## Exercise:
Among the lines below, restate word for word only those from the line with "Definition E8_bitslice_roundconstant : list" through the line with "0xb; 0xc7; 0x2b;", with both end lines kept.

## Records shown:
______
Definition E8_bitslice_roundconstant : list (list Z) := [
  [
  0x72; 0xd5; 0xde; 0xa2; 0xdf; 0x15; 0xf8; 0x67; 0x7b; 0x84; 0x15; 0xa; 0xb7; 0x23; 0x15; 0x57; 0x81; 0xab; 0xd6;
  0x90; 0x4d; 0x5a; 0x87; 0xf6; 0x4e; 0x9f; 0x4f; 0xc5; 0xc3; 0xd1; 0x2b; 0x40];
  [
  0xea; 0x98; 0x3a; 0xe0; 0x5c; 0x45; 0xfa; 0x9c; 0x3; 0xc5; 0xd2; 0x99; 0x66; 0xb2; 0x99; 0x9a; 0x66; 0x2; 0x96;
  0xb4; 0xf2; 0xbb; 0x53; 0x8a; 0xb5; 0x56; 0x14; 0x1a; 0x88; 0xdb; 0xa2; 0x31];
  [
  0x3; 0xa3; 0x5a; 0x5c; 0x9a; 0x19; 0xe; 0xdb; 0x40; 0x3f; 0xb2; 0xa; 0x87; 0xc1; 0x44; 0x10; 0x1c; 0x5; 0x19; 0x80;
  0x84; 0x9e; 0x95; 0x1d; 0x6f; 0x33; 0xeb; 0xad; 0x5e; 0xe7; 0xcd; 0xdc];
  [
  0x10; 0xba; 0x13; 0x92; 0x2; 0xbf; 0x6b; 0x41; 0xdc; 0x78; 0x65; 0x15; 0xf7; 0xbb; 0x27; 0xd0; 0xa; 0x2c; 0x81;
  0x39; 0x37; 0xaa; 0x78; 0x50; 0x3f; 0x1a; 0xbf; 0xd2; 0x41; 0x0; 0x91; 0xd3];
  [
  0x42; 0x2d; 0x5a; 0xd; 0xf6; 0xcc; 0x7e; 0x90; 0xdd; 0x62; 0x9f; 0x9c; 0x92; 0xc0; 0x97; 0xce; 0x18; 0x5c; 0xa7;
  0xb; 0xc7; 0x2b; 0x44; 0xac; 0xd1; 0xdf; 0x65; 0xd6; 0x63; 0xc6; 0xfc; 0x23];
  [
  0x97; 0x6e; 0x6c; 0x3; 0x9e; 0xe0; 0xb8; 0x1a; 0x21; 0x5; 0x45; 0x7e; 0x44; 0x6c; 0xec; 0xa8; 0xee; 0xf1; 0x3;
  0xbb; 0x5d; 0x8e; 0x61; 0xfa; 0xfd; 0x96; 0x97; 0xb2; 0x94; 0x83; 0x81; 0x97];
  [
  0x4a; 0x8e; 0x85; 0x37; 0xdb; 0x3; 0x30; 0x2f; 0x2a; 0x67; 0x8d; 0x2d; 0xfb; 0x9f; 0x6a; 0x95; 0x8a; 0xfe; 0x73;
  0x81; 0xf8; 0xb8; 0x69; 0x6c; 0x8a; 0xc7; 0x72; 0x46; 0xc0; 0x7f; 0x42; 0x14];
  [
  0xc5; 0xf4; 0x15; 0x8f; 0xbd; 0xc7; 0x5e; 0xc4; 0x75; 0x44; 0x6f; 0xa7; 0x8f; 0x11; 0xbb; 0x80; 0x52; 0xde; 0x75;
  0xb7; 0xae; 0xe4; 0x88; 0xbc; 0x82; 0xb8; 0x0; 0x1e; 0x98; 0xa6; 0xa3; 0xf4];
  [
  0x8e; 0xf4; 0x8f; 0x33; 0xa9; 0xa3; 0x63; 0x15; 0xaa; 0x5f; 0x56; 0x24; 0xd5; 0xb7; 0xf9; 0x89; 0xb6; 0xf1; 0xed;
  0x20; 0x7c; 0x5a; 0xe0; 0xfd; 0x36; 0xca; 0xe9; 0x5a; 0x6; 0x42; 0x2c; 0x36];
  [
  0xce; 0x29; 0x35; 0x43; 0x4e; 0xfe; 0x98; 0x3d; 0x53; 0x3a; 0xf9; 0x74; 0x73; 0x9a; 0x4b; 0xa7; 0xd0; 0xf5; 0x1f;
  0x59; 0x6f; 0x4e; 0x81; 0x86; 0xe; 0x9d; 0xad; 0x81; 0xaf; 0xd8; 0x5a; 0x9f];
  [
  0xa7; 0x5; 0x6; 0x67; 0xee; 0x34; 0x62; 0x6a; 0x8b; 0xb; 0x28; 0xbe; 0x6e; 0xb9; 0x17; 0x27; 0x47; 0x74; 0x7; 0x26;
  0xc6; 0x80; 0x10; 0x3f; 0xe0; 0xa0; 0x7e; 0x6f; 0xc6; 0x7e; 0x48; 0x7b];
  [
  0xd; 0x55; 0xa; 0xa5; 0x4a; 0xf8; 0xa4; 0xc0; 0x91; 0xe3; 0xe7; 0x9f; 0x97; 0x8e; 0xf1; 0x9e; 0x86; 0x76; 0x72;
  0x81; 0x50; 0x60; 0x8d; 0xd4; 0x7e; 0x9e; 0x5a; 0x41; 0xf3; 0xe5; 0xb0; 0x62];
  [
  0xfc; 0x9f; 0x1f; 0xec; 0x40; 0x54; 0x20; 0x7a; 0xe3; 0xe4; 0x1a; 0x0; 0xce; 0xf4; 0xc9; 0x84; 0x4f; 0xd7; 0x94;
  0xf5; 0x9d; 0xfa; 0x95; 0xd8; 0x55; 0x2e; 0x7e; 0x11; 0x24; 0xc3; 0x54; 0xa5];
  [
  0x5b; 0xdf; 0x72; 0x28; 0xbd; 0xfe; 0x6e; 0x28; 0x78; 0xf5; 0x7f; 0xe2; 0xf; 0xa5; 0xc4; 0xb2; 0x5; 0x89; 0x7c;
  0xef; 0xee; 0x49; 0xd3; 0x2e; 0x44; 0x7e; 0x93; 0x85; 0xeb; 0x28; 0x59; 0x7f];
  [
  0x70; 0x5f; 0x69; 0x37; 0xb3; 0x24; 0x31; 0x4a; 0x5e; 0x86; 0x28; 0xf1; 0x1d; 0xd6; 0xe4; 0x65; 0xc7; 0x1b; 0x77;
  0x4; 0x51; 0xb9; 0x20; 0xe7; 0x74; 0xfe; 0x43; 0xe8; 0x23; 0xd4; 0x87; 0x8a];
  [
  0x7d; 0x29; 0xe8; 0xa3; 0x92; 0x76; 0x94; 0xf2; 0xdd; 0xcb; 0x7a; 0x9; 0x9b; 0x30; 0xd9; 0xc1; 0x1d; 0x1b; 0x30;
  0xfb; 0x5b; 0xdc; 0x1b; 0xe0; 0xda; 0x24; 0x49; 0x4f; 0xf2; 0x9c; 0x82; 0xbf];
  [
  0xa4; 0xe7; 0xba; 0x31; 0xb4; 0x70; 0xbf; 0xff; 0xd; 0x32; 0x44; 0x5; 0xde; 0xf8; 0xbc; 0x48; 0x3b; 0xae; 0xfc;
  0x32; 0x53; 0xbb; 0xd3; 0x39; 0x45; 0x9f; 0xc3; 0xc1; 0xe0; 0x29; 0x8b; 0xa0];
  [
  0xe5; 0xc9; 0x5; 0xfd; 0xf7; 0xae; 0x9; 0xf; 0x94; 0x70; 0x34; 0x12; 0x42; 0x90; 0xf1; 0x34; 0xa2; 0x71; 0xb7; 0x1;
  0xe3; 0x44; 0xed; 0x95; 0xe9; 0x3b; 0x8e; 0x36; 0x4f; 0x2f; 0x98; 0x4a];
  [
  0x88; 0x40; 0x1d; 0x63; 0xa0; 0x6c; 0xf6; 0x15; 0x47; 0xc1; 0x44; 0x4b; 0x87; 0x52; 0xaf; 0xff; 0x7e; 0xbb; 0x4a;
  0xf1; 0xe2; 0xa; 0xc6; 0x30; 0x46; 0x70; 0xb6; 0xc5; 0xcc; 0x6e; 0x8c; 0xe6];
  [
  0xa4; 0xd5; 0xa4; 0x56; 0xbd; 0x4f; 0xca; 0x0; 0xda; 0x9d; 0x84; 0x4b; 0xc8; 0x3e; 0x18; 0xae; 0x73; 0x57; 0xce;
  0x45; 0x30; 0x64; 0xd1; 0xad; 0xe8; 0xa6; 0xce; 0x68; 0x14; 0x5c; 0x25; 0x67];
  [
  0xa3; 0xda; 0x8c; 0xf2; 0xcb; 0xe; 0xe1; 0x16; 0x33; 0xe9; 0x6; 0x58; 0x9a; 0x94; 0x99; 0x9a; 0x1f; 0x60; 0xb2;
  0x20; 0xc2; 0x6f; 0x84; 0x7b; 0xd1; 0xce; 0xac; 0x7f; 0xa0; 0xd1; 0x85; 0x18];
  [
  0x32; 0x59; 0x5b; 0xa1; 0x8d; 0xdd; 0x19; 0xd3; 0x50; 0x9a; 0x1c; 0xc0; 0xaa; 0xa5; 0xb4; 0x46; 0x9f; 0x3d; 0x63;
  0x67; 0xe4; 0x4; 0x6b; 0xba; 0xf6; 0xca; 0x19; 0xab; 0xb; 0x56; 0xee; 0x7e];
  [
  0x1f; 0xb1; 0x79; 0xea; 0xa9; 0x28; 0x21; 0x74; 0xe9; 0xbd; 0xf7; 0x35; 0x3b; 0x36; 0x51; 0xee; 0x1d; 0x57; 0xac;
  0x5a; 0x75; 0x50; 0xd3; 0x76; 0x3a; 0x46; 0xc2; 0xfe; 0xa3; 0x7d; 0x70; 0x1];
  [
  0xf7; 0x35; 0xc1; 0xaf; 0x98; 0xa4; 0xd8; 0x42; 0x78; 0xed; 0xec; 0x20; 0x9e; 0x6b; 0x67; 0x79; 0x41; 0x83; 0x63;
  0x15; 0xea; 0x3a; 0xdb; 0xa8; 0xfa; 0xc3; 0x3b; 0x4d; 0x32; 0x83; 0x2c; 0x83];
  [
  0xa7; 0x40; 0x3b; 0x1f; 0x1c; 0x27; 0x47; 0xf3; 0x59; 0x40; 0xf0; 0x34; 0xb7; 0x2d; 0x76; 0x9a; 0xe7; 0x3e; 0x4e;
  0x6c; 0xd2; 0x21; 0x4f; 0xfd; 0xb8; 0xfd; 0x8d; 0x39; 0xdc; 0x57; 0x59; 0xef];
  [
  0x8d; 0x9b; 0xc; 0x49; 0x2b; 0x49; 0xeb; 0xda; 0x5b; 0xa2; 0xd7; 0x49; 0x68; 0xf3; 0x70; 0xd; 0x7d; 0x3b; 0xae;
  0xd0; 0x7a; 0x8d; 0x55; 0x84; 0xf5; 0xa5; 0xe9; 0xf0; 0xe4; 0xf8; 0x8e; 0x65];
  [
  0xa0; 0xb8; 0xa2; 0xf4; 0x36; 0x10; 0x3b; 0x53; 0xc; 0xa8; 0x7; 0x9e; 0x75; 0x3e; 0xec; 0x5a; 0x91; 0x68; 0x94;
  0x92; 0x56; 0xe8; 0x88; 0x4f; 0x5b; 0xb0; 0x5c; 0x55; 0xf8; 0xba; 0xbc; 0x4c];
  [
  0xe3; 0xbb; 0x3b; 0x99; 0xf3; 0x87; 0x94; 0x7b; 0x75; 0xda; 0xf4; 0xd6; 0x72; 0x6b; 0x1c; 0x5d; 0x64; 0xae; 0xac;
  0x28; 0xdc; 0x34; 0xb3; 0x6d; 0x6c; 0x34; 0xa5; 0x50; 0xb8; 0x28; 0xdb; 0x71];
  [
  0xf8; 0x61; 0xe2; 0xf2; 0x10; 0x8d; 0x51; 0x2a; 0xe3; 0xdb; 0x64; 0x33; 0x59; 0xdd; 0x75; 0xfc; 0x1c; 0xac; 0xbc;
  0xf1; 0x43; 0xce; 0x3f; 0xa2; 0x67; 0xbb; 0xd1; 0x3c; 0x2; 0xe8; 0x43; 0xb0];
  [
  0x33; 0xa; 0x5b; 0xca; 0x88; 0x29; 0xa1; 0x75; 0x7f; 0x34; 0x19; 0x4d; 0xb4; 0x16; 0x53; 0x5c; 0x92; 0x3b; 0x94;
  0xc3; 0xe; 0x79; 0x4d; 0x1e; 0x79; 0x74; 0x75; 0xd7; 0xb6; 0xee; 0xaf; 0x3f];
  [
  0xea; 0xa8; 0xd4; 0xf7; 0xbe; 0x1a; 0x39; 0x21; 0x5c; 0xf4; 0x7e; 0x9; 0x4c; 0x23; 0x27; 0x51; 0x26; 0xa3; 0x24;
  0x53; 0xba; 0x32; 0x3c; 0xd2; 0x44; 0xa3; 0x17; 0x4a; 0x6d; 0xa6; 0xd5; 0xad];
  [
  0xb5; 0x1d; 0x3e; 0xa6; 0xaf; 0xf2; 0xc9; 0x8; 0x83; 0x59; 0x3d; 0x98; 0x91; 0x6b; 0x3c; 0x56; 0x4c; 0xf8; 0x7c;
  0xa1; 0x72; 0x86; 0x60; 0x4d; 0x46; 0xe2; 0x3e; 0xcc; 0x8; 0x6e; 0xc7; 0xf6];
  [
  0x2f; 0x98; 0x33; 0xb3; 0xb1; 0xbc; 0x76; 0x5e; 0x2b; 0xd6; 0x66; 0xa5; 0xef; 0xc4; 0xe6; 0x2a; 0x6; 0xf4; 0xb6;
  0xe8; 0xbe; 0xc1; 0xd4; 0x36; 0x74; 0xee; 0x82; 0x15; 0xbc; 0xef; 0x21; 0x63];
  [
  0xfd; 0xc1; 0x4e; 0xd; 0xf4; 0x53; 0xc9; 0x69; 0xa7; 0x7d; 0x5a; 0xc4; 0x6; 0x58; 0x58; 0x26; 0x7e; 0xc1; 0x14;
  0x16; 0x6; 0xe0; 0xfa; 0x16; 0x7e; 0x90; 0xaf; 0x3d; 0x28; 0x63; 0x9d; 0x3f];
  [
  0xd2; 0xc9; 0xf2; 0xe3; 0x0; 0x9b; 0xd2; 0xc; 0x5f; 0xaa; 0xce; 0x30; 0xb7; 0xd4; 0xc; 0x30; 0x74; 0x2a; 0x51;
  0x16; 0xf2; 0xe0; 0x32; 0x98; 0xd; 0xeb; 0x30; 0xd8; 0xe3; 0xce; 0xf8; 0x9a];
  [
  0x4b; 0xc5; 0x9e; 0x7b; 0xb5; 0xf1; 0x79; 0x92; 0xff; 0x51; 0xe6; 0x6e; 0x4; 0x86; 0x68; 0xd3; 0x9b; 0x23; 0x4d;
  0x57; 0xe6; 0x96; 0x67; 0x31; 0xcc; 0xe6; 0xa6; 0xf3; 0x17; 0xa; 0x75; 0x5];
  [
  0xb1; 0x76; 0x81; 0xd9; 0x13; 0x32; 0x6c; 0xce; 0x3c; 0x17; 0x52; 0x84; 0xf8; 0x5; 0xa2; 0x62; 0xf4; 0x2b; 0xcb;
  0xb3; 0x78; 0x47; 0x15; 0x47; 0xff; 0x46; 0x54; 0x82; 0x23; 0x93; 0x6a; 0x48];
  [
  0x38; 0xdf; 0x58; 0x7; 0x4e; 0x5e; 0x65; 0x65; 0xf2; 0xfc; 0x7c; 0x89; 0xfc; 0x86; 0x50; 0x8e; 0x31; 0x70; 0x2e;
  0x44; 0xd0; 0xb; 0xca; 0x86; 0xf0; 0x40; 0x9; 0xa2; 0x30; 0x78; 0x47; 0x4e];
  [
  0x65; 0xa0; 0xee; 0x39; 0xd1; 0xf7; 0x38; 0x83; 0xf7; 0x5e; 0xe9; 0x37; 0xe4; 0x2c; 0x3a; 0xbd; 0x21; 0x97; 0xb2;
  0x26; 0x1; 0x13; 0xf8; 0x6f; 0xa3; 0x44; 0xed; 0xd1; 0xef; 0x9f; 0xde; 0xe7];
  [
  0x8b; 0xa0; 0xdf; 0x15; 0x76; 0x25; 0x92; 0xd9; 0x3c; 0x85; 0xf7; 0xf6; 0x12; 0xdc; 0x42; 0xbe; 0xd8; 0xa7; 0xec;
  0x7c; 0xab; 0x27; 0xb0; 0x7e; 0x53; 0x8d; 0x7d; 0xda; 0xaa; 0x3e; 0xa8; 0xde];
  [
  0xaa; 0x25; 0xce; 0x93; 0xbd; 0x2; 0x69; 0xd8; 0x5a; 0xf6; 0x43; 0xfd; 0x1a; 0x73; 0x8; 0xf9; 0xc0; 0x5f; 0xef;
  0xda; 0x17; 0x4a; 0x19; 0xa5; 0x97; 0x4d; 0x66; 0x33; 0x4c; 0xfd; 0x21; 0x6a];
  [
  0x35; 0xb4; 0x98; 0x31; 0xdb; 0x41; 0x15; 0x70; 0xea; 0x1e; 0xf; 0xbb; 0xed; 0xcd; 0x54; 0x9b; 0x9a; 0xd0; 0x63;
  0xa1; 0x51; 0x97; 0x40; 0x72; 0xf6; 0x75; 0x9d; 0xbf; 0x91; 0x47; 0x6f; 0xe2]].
______
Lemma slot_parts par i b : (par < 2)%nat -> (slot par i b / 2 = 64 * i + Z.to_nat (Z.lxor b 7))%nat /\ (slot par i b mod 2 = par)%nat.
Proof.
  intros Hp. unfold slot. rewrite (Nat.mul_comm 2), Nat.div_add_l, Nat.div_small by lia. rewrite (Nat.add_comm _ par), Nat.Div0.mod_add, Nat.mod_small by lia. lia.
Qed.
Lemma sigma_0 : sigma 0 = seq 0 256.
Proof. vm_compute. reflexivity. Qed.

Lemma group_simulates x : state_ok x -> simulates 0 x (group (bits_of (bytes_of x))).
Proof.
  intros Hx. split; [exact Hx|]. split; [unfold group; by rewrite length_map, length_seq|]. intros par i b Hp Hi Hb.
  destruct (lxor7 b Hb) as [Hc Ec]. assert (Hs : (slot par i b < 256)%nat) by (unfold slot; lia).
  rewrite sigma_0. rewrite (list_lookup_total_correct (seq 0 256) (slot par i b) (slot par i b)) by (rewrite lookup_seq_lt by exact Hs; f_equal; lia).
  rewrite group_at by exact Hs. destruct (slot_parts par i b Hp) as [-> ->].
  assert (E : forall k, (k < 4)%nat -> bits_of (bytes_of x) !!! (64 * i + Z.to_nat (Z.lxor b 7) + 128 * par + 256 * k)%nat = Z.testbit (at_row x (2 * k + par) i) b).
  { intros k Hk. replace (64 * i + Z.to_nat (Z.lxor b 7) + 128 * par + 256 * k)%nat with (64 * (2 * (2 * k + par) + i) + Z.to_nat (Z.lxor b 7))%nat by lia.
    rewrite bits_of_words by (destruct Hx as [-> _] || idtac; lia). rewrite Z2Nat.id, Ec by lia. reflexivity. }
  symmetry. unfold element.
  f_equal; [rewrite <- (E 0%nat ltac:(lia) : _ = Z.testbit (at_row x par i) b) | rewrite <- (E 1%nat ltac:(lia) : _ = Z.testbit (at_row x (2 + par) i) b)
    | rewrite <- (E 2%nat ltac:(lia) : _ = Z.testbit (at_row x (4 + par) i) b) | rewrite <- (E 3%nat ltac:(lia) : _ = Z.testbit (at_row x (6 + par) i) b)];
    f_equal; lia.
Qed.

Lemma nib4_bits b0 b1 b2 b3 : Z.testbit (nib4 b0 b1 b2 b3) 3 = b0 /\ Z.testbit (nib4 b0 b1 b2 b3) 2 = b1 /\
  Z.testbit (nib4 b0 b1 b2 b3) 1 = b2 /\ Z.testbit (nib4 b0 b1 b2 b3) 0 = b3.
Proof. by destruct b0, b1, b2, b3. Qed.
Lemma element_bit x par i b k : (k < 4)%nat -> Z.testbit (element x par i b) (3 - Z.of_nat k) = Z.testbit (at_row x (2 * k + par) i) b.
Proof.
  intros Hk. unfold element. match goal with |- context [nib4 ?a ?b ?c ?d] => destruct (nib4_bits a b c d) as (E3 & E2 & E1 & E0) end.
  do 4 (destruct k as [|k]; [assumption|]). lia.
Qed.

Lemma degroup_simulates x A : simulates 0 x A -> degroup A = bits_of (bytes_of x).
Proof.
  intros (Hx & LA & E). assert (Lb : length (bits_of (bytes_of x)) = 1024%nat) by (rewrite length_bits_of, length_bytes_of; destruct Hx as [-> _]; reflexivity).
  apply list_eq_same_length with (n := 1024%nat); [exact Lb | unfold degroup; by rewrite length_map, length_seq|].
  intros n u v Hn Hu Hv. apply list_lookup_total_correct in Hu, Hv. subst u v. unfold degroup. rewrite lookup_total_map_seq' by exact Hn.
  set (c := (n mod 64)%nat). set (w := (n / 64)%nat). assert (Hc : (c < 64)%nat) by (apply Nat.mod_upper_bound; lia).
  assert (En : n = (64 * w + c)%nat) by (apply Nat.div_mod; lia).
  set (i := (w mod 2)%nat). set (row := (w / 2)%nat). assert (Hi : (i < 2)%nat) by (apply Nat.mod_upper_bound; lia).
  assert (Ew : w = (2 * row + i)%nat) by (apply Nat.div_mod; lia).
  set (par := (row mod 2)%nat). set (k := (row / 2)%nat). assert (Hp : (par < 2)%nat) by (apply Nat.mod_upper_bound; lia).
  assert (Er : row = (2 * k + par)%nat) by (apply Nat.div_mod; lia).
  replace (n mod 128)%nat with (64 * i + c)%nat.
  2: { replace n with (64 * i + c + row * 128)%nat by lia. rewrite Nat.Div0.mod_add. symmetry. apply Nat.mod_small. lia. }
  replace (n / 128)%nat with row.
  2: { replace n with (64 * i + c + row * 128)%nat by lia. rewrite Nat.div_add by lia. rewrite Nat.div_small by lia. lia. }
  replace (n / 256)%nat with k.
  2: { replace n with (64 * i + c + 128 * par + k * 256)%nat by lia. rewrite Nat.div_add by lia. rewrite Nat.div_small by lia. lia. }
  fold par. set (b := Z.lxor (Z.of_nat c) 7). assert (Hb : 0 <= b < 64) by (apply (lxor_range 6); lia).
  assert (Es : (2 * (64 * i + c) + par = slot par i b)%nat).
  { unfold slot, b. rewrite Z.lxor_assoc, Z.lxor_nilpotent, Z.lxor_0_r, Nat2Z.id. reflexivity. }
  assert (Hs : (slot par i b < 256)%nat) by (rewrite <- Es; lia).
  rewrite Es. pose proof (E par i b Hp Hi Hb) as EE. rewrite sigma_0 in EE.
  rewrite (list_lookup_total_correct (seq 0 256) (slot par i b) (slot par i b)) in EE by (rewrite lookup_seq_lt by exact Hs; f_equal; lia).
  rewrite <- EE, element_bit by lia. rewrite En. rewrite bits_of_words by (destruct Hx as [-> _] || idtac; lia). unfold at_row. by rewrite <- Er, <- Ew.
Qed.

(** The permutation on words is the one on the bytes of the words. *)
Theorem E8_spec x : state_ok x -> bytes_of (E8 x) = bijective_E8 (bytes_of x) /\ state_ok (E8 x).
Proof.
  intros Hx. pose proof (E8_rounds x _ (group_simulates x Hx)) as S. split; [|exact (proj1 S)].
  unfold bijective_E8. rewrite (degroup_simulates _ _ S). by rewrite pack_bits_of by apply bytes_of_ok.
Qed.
______
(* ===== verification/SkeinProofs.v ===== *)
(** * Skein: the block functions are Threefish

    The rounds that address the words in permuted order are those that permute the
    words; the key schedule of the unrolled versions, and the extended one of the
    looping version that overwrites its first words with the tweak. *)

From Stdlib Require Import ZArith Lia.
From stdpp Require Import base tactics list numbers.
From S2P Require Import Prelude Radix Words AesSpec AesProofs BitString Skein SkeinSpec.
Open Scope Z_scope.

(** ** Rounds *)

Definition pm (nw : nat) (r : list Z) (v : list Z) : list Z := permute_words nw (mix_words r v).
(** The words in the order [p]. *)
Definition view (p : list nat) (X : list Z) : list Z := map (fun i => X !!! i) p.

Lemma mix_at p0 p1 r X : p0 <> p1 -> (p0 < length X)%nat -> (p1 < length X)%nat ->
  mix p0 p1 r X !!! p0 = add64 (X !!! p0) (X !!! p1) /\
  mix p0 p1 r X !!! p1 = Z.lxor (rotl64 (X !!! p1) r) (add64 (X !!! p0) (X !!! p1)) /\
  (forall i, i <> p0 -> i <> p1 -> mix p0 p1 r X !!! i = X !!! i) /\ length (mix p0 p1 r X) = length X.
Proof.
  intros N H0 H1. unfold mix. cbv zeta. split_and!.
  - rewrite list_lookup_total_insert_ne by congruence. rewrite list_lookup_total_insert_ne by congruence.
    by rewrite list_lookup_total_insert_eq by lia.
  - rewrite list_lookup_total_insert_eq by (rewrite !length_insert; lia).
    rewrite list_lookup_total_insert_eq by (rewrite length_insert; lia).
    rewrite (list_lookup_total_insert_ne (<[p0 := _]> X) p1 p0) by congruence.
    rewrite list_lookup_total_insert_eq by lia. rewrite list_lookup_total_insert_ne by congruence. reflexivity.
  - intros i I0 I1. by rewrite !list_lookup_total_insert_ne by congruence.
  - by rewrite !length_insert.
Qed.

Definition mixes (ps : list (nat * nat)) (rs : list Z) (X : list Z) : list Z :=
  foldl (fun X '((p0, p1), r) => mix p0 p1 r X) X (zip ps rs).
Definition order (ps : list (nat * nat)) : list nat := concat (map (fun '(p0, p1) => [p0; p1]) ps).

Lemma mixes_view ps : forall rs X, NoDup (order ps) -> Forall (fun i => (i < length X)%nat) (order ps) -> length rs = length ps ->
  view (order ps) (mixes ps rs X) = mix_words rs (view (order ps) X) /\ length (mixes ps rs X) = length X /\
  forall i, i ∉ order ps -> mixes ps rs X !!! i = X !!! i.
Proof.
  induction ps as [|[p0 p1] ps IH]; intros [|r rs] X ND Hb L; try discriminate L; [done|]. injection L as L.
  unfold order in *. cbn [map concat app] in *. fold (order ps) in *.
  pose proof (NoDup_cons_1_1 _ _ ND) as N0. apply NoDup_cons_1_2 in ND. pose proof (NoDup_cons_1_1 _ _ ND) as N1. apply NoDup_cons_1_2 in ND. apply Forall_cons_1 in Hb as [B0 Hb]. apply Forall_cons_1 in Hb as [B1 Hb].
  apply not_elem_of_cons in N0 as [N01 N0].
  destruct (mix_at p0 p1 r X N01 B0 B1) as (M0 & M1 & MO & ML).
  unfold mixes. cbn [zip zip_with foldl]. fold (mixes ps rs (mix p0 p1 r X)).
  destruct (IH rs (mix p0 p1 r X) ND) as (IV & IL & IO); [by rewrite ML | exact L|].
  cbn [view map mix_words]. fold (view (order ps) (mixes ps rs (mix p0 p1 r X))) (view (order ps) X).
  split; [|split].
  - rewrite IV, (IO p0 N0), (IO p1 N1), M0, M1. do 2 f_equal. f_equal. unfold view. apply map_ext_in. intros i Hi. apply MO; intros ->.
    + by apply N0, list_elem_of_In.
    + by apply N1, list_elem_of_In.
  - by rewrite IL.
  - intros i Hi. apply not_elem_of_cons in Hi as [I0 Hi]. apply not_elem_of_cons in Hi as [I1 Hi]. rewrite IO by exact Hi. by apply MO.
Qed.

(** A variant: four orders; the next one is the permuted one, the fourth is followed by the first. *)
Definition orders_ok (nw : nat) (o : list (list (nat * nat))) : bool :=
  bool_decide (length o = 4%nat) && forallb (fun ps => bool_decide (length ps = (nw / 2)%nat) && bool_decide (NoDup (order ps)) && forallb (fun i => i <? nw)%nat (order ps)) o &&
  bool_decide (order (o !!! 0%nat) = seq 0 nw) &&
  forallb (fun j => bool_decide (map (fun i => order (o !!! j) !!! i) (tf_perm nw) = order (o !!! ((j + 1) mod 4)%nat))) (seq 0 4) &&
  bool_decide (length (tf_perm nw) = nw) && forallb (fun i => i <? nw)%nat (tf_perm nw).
______
## Reply to the exercise:
Definition E8_bitslice_roundconstant : list (list Z) := [
  [
  0x72; 0xd5; 0xde; 0xa2; 0xdf; 0x15; 0xf8; 0x67; 0x7b; 0x84; 0x15; 0xa; 0xb7; 0x23; 0x15; 0x57; 0x81; 0xab; 0xd6;
  0x90; 0x4d; 0x5a; 0x87; 0xf6; 0x4e; 0x9f; 0x4f; 0xc5; 0xc3; 0xd1; 0x2b; 0x40];
  [
  0xea; 0x98; 0x3a; 0xe0; 0x5c; 0x45; 0xfa; 0x9c; 0x3; 0xc5; 0xd2; 0x99; 0x66; 0xb2; 0x99; 0x9a; 0x66; 0x2; 0x96;
  0xb4; 0xf2; 0xbb; 0x53; 0x8a; 0xb5; 0x56; 0x14; 0x1a; 0x88; 0xdb; 0xa2; 0x31];
  [
  0x3; 0xa3; 0x5a; 0x5c; 0x9a; 0x19; 0xe; 0xdb; 0x40; 0x3f; 0xb2; 0xa; 0x87; 0xc1; 0x44; 0x10; 0x1c; 0x5; 0x19; 0x80;
  0x84; 0x9e; 0x95; 0x1d; 0x6f; 0x33; 0xeb; 0xad; 0x5e; 0xe7; 0xcd; 0xdc];
  [
  0x10; 0xba; 0x13; 0x92; 0x2; 0xbf; 0x6b; 0x41; 0xdc; 0x78; 0x65; 0x15; 0xf7; 0xbb; 0x27; 0xd0; 0xa; 0x2c; 0x81;
  0x39; 0x37; 0xaa; 0x78; 0x50; 0x3f; 0x1a; 0xbf; 0xd2; 0x41; 0x0; 0x91; 0xd3];
  [
  0x42; 0x2d; 0x5a; 0xd; 0xf6; 0xcc; 0x7e; 0x90; 0xdd; 0x62; 0x9f; 0x9c; 0x92; 0xc0; 0x97; 0xce; 0x18; 0x5c; 0xa7;
  0xb; 0xc7; 0x2b; 0x44; 0xac; 0xd1; 0xdf; 0x65; 0xd6; 0x63; 0xc6; 0xfc; 0x23];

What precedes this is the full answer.